Greek bailout delayed again as talks cancelled


THE PROTRACTED negotiation of the second Greek bailout hit yet another roadblock last night as euro zone finance ministers scrapped plans for a special meeting in Brussels this evening to sign off on the package.

The ministers will hold a teleconference instead but their president, Jean-Claude Juncker, who is Luxembourg’s premier, made it clear Greece has yet to fulfil key conditions to have the new rescue plan triggered.

Although the Greek parliament has endorsed the new austerity plan, Europe still awaits further cost-saving measures from Athens and pledges from Greek leaders to execute the rescue plan in full. The chief concern is the position of centre-right New Democracy leader Antonis Samaras who is reluctant to commit himself in advance of a general election in April which he is widely expected to win.

The ministers called the meeting last Thursday after they withheld approval for the bailout in the wake of the government’s drawn-out decision to back the austerity measures.

In anticipation of the talks, finance ministry officials from euro zone countries and the EU institutions met yesterday in Brussels to discuss the Greek situation.

“Following today’s euro group working group meeting, it has appeared that further technical work between Greece and the troika is needed in a number of areas, including the closure of the fiscal gap of €325 million in 2012 and the debt sustainability analysis,” Mr Juncker said.

“Furthermore, I did not yet receive the required political assurances from the leaders of the Greek coalition parties on the implementation of the programme.”

Not only must Greece meet these demands, but the government is also obliged as a condition for the second bailout to implement about nine “prior actions” outstanding from its first EU-IMF rescue.

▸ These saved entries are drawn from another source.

Variable vote_integrity : Store -> Vote -> bool.
Variable mj_ranking : Election -> list (list Grade) -> list Candidate.

Local Abbreviation run := (run vote_integrity mj_ranking).

Import VoteAPIView.

(** Every path of [create], one goal per path, with the run rewritten to
    its outcome. *)
Ltac create_paths now vd s :=
  destruct (Z.le_gt_cases (finish_at (vd_election vd)) now) as [Hfin|Hnow];
  [ rewrite (create_finished vote_integrity mj_ranking now vd s Hfin)
  | destruct (on_invitation_only (vd_election vd)) eqn:Hinv;
    [ rewrite (create_token_refused vote_integrity mj_ranking now vd s Hnow Hinv);
      destruct (vd_token vd) as [token|] eqn:Htok;
      [ destruct (find_token (vd_election_pk vd) token s) as [t|] eqn:Hfind;
        [ destruct (used t) eqn:Hused;
          [ | rewrite (create_unused_token vote_integrity mj_ranking now vd s
                         token t Hnow Hinv Htok Hfind Hused); cbn zeta;
              destruct (vote_integrity (save_token token (set_used t) s)
                          (vote_of vd)) eqn:Hok ]
        | ]
      | ]
    | rewrite (create_open_election vote_integrity mj_ranking now vd s Hnow Hinv);
      destruct (vote_integrity s (vote_of vd)) eqn:Hok ] ].

Lemma find_token_lookup pk token s t :
  find_token pk token s = Some t ->
  tokens s !! token = Some t /\ token_election t = pk.
Proof.
  unfold find_token. destruct (tokens s !! token) as [t0|]; [| done].
  destruct (decide _) as [Heq|]; [| done]. intros [= <-]. done.
Qed.

(** X1. The two read handlers leave the store as they found it, whatever they
    answer. *)
Theorem get_handlers_read_only now pk s :
  store (run (ElectionDetailsAPIView.get now pk) s) = s
  /\ store (run (ResultAPIView.get now pk) s) = s.
Proof.
  split; cbn; destruct (elections s !! pk) as [e|]; cbn; try reflexivity.
  - destruct (now <? start_at e); reflexivity.
  - destruct (restrict_results e && (now <? finish_at e)); cbn;
      [reflexivity |]. destruct (votes_of pk s); reflexivity.
Qed.

(** X2. Both read handlers answer UNKNOWN_ELECTION_ERROR with status 400
    exactly when no election has the requested key. *)
Theorem get_unknown_election now pk s :
  (result (run (ElectionDetailsAPIView.get now pk) s) =
     Resp (Message UNKNOWN_ELECTION_ERROR) HTTP_400_BAD_REQUEST
   <-> elections s !! pk = None)
  /\ (result (run (ResultAPIView.get now pk) s) =
        Resp (Message UNKNOWN_ELECTION_ERROR) HTTP_400_BAD_REQUEST
      <-> elections s !! pk = None).
Proof.
  split; cbn; destruct (elections s !! pk) as [e|]; cbn;
    try (split; [reflexivity | reflexivity]).
  - destruct (now <? start_at e); cbn; split; discriminate.
  - destruct (restrict_results e && (now <? finish_at e)); cbn;
      [split; discriminate |].
    destruct (votes_of pk s); cbn; split; discriminate.
Qed.

(** X3. A vote request is answered ELECTION_FINISHED_ERROR exactly when [now]
    has reached [finish_at], and that is its only answer with status 401. *)
Theorem create_finished_iff now vd s :
  let out := run (create now vd) s in
  (result out = Resp (Message ELECTION_FINISHED_ERROR) HTTP_401_UNAUTHORIZED
   <-> finish_at (vd_election vd) <= now)
  /\ (status (result out) = HTTP_401_UNAUTHORIZED
      <-> finish_at (vd_election vd) <= now).
Proof.
  cbn zeta. create_paths now vd s; cbn;
    (split; split; intros; first [done | lia]).
Qed.

(** X4. A vote request is answered 201 exactly when its ballot was appended to
    the vote table; on every other answer the vote table is as before. *)
Theorem create_accepted_iff_recorded now vd s :
  let out := run (create now vd) s in
  (status (result out) = HTTP_201_CREATED
   <-> votes (store out) = (votes s ++ [vote_of vd])%list)
  /\ (status (result out) <> HTTP_201_CREATED -> votes (store out) = votes s).
Proof.
  assert (Hne : votes s <> (votes s ++ [vote_of vd])%list).
  { intros Heq. apply (f_equal length) in Heq. rewrite length_app in Heq.
    cbn in Heq. lia. }
  cbn zeta. create_paths now vd s; cbn;
    (split; [split; intros; first [done | discriminate] | intros; done]).
Qed.
Lemma insertByPrice_ascending p (sorted : list Product) :
  ascending sorted → ascending (insertByPrice p sorted).
Proof.
  induction sorted as [| q rest IH]; intros Hasc; simpl.
  - apply ascending_cons. split; [by intros ? ?%elem_of_nil | done].
  - apply ascending_cons in Hasc as [Hhead Htail].
    destruct (Z.ltb_spec q.(price) p.(price)) as [Hlt | Hge].
    + apply ascending_cons. split; [| by apply IH].
      intros x Hx. rewrite insertByPrice_perm in Hx.
      apply elem_of_cons in Hx as [-> | Hx]; [lia | by apply Hhead].
    + apply ascending_cons. split.
      * intros x [-> | Hx]%elem_of_cons; [done |]. specialize (Hhead x Hx). lia.
      * apply ascending_cons. by split.
Qed.

Lemma sortByPrice_ascending (products : list Product) : ascending (sortByPrice products).
Proof.
  unfold sortByPrice. induction products as [| p rest IH]; simpl.
  - intros i j p q _ Hi. by rewrite lookup_nil in Hi.
  - by apply insertByPrice_ascending.
Qed.

Lemma insertByPrice_pricedAt k p (sorted : list Product) :
  pricedAt k (insertByPrice p sorted) = pricedAt k (p :: sorted).
Proof.
  unfold pricedAt. induction sorted as [| q rest IH]; simpl; [done |].
  destruct (Z.ltb_spec q.(price) p.(price)) as [Hlt | Hge]; [| done].
  rewrite (filter_cons _ q), IH, !filter_cons.
  destruct (decide (q.(price) = k)), (decide (p.(price) = k)); try done. lia.
Qed.

(** Products at the same price keep their order. *)
Lemma sortByPrice_stable k (products : list Product) :
  pricedAt k (sortByPrice products) = pricedAt k products.
Proof.
  unfold sortByPrice. induction products as [| p rest IH]; simpl; [done |].
  rewrite insertByPrice_pricedAt. unfold pricedAt in *.
  by rewrite !filter_cons, IH.
Qed.

(** X25. A successful answer of [/cheapest] lists the five cheapest
    products of the page (all of them when there are fewer) by ascending
    price, products at the same price keeping their order on the page, and
    [count] is their number. *)
Theorem cheapest_returns_the_cheapest_five
    (env : Env) reqQuery reqCountry status found :
  cheapest env reqQuery reqCountry = Replied status found →
  ∃ products rest,
    env.(makeRequest) found.(found_query) found.(found_country) ≫= env.(parseContent)
    = Some products
    ∧ products ≡ₚ found.(offers) ++ rest
    ∧ ascending (found.(offers) ++ rest)
    ∧ (∀ k, pricedAt k (found.(offers) ++ rest) = pricedAt k products)
    ∧ found.(count) = List.length found.(offers)
    ∧ List.length found.(offers) = (5 `min` List.length products)%nat.
Proof.
  unfold cheapest. intros Hcheapest.
  destruct (checkSearch env reqQuery reqCountry) as [err | [query country]]; [discriminate |].
  destruct (env.(makeRequest) query country ≫= env.(parseContent))
    as [[| first others] |] eqn:Hproducts; try discriminate.
  injection Hcheapest as <- <-. cbn [found_query found_country offers count].
  exists (first :: others), (drop 5 (sortByPrice (first :: others))).
  split; [done |]. rewrite take_drop.
  split; [by rewrite sortByPrice_perm |].
  split; [apply sortByPrice_ascending |].
  split; [intros k; apply sortByPrice_stable |].
  split; [done |].
  rewrite length_take. f_equal.
  exact (Permutation_length (sortByPrice_perm (first :: others))).
Qed.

The cancellation of the meeting follows numerous other delays but was nonetheless unexpected. The authorities are under pressure to complete the deal so a debt restructuring transaction can go ahead in time to avert an uncontrolled default next month.

European officials in Brussels said earlier yesterday they were working on the basis that the meeting would go ahead.

Still, the ministers are due in Brussels again next Monday evening for two days of scheduled talks on the financial crisis.

A couple of hours before the cancellation, negotiators for Greece’s private creditors said they were preparing to travel to Brussels from Washington.

At the European Parliament in Strasbourg, meanwhile, EU economics commissioner Olli Rehn said he expected the meeting to go ahead if Greece met all conditions laid down by the ministers.

“To my knowledge, we have the meeting of the euro group tomorrow,” Mr Rehn told reporters.

“And to my mind it is essential that we hold the meeting of the euro group tomorrow in order to finalise the package on the second programme for Greece once all the conditions have been met by the Greek government.”

Greek technocrat prime minister Lucas Papademos told his cabinet ministers they must work systematically to complete the actions outstanding from the first bailout.

“Without these prior actions the next specific steps for the approval of the programme from the IMF and the euro zone countries can’t be carried out,” he said.